Work item:
Word for word, return every record that follows.

Available data:
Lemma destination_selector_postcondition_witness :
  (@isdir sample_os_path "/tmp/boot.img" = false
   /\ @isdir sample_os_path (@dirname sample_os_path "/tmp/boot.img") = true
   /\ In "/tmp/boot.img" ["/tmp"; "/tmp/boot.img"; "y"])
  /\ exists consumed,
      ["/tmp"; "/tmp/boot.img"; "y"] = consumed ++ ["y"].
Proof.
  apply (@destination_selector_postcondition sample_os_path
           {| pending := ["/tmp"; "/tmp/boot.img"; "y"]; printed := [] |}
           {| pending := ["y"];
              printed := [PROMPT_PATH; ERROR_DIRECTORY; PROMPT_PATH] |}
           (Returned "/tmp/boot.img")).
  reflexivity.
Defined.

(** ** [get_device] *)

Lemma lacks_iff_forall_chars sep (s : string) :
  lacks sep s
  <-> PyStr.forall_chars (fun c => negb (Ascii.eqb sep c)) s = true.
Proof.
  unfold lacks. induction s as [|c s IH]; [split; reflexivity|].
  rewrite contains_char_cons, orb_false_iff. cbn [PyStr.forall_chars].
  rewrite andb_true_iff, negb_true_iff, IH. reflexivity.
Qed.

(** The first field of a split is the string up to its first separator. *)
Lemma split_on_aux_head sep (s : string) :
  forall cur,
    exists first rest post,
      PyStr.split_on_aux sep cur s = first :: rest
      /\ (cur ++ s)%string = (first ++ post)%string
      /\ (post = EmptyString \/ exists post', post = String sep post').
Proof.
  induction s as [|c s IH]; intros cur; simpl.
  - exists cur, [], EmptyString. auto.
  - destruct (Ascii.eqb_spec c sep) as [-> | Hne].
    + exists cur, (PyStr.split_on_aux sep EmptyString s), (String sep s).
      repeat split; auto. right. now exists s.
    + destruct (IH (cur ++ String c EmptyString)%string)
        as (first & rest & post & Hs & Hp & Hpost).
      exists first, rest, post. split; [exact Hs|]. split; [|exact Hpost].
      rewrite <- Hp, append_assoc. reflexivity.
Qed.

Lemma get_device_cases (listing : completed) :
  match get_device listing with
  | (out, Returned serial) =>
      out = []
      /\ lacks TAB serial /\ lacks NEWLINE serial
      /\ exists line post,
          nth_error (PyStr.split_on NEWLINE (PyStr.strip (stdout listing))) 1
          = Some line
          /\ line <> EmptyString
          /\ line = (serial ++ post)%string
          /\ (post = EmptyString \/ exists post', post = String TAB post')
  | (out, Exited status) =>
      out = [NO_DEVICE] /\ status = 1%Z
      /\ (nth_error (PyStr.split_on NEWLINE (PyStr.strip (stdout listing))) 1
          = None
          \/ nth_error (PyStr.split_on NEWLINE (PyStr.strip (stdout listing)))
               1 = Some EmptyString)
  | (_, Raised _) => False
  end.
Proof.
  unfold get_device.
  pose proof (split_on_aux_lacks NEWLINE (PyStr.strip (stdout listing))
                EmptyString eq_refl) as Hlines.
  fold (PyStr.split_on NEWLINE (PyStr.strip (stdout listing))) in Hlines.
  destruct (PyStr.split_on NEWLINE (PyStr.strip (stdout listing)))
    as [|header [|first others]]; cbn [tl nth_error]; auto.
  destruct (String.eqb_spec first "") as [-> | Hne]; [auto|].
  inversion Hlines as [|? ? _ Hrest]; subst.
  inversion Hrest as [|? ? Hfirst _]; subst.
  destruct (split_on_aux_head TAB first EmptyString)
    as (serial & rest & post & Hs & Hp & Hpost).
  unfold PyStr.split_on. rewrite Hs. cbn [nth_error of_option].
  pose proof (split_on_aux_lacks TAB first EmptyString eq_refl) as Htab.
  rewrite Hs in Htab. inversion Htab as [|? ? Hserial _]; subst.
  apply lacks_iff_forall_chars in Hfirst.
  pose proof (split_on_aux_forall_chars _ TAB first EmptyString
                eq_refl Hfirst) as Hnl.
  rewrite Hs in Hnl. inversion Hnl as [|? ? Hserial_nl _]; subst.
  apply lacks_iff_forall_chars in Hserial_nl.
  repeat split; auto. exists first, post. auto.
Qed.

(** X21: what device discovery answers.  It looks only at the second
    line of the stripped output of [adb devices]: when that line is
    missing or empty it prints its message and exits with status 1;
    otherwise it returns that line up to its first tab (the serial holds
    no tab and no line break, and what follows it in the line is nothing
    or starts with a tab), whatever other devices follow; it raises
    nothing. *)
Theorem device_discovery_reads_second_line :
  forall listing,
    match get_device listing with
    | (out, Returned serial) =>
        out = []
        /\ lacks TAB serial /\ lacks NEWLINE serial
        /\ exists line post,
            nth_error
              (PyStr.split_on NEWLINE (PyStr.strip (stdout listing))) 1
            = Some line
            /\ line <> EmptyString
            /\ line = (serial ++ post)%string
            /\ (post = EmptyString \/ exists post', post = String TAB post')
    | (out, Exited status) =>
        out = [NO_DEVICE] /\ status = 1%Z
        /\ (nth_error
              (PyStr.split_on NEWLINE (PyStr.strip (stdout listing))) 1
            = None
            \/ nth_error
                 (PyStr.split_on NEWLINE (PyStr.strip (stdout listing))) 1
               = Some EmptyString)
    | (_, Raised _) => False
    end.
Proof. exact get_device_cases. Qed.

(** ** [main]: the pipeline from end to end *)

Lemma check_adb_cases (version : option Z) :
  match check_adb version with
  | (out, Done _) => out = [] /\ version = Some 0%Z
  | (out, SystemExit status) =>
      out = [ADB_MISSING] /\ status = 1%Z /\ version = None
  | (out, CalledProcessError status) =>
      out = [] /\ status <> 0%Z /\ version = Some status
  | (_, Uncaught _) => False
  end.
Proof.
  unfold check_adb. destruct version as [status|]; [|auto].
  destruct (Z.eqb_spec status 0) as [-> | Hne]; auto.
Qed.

The completed task:
Lemma destination_selector_postcondition_witness :
  (@isdir sample_os_path "/tmp/boot.img" = false
   /\ @isdir sample_os_path (@dirname sample_os_path "/tmp/boot.img") = true
   /\ In "/tmp/boot.img" ["/tmp"; "/tmp/boot.img"; "y"])
  /\ exists consumed,
      ["/tmp"; "/tmp/boot.img"; "y"] = consumed ++ ["y"].
Proof.
  apply (@destination_selector_postcondition sample_os_path
           {| pending := ["/tmp"; "/tmp/boot.img"; "y"]; printed := [] |}
           {| pending := ["y"];
              printed := [PROMPT_PATH; ERROR_DIRECTORY; PROMPT_PATH] |}
           (Returned "/tmp/boot.img")).
  reflexivity.
Defined.

(** ** [get_device] *)

Lemma lacks_iff_forall_chars sep (s : string) :
  lacks sep s
  <-> PyStr.forall_chars (fun c => negb (Ascii.eqb sep c)) s = true.
Proof.
  unfold lacks. induction s as [|c s IH]; [split; reflexivity|].
  rewrite contains_char_cons, orb_false_iff. cbn [PyStr.forall_chars].
  rewrite andb_true_iff, negb_true_iff, IH. reflexivity.
Qed.

(** The first field of a split is the string up to its first separator. *)
Lemma split_on_aux_head sep (s : string) :
  forall cur,
    exists first rest post,
      PyStr.split_on_aux sep cur s = first :: rest
      /\ (cur ++ s)%string = (first ++ post)%string
      /\ (post = EmptyString \/ exists post', post = String sep post').
Proof.
  induction s as [|c s IH]; intros cur; simpl.
  - exists cur, [], EmptyString. auto.
  - destruct (Ascii.eqb_spec c sep) as [-> | Hne].
    + exists cur, (PyStr.split_on_aux sep EmptyString s), (String sep s).
      repeat split; auto. right. now exists s.
    + destruct (IH (cur ++ String c EmptyString)%string)
        as (first & rest & post & Hs & Hp & Hpost).
      exists first, rest, post. split; [exact Hs|]. split; [|exact Hpost].
      rewrite <- Hp, append_assoc. reflexivity.
Qed.

Lemma get_device_cases (listing : completed) :
  match get_device listing with
  | (out, Returned serial) =>
      out = []
      /\ lacks TAB serial /\ lacks NEWLINE serial
      /\ exists line post,
          nth_error (PyStr.split_on NEWLINE (PyStr.strip (stdout listing))) 1
          = Some line
          /\ line <> EmptyString
          /\ line = (serial ++ post)%string
          /\ (post = EmptyString \/ exists post', post = String TAB post')
  | (out, Exited status) =>
      out = [NO_DEVICE] /\ status = 1%Z
      /\ (nth_error (PyStr.split_on NEWLINE (PyStr.strip (stdout listing))) 1
          = None
          \/ nth_error (PyStr.split_on NEWLINE (PyStr.strip (stdout listing)))
               1 = Some EmptyString)
  | (_, Raised _) => False
  end.
Proof.
  unfold get_device.
  pose proof (split_on_aux_lacks NEWLINE (PyStr.strip (stdout listing))
                EmptyString eq_refl) as Hlines.
  fold (PyStr.split_on NEWLINE (PyStr.strip (stdout listing))) in Hlines.
  destruct (PyStr.split_on NEWLINE (PyStr.strip (stdout listing)))
    as [|header [|first others]]; cbn [tl nth_error]; auto.
  destruct (String.eqb_spec first "") as [-> | Hne]; [auto|].
  inversion Hlines as [|? ? _ Hrest]; subst.
  inversion Hrest as [|? ? Hfirst _]; subst.
  destruct (split_on_aux_head TAB first EmptyString)
    as (serial & rest & post & Hs & Hp & Hpost).
  unfold PyStr.split_on. rewrite Hs. cbn [nth_error of_option].
  pose proof (split_on_aux_lacks TAB first EmptyString eq_refl) as Htab.
  rewrite Hs in Htab. inversion Htab as [|? ? Hserial _]; subst.
  apply lacks_iff_forall_chars in Hfirst.
  pose proof (split_on_aux_forall_chars _ TAB first EmptyString
                eq_refl Hfirst) as Hnl.
  rewrite Hs in Hnl. inversion Hnl as [|? ? Hserial_nl _]; subst.
  apply lacks_iff_forall_chars in Hserial_nl.
  repeat split; auto. exists first, post. auto.
Qed.

(** X21: what device discovery answers.  It looks only at the second
    line of the stripped output of [adb devices]: when that line is
    missing or empty it prints its message and exits with status 1;
    otherwise it returns that line up to its first tab (the serial holds
    no tab and no line break, and what follows it in the line is nothing
    or starts with a tab), whatever other devices follow; it raises
    nothing. *)
Theorem device_discovery_reads_second_line :
  forall listing,
    match get_device listing with
    | (out, Returned serial) =>
        out = []
        /\ lacks TAB serial /\ lacks NEWLINE serial
        /\ exists line post,
            nth_error
              (PyStr.split_on NEWLINE (PyStr.strip (stdout listing))) 1
            = Some line
            /\ line <> EmptyString
            /\ line = (serial ++ post)%string
            /\ (post = EmptyString \/ exists post', post = String TAB post')
    | (out, Exited status) =>
        out = [NO_DEVICE] /\ status = 1%Z
        /\ (nth_error
              (PyStr.split_on NEWLINE (PyStr.strip (stdout listing))) 1
            = None
            \/ nth_error
                 (PyStr.split_on NEWLINE (PyStr.strip (stdout listing))) 1
               = Some EmptyString)
    | (_, Raised _) => False
    end.
Proof. exact get_device_cases. Qed.

(** ** [main]: the pipeline from end to end *)

Lemma check_adb_cases (version : option Z) :
  match check_adb version with
  | (out, Done _) => out = [] /\ version = Some 0%Z
  | (out, SystemExit status) =>
      out = [ADB_MISSING] /\ status = 1%Z /\ version = None
  | (out, CalledProcessError status) =>
      out = [] /\ status <> 0%Z /\ version = Some status
  | (_, Uncaught _) => False
  end.
Proof.
  unfold check_adb. destruct version as [status|]; [|auto].
  destruct (Z.eqb_spec status 0) as [-> | Hne]; auto.
Qed.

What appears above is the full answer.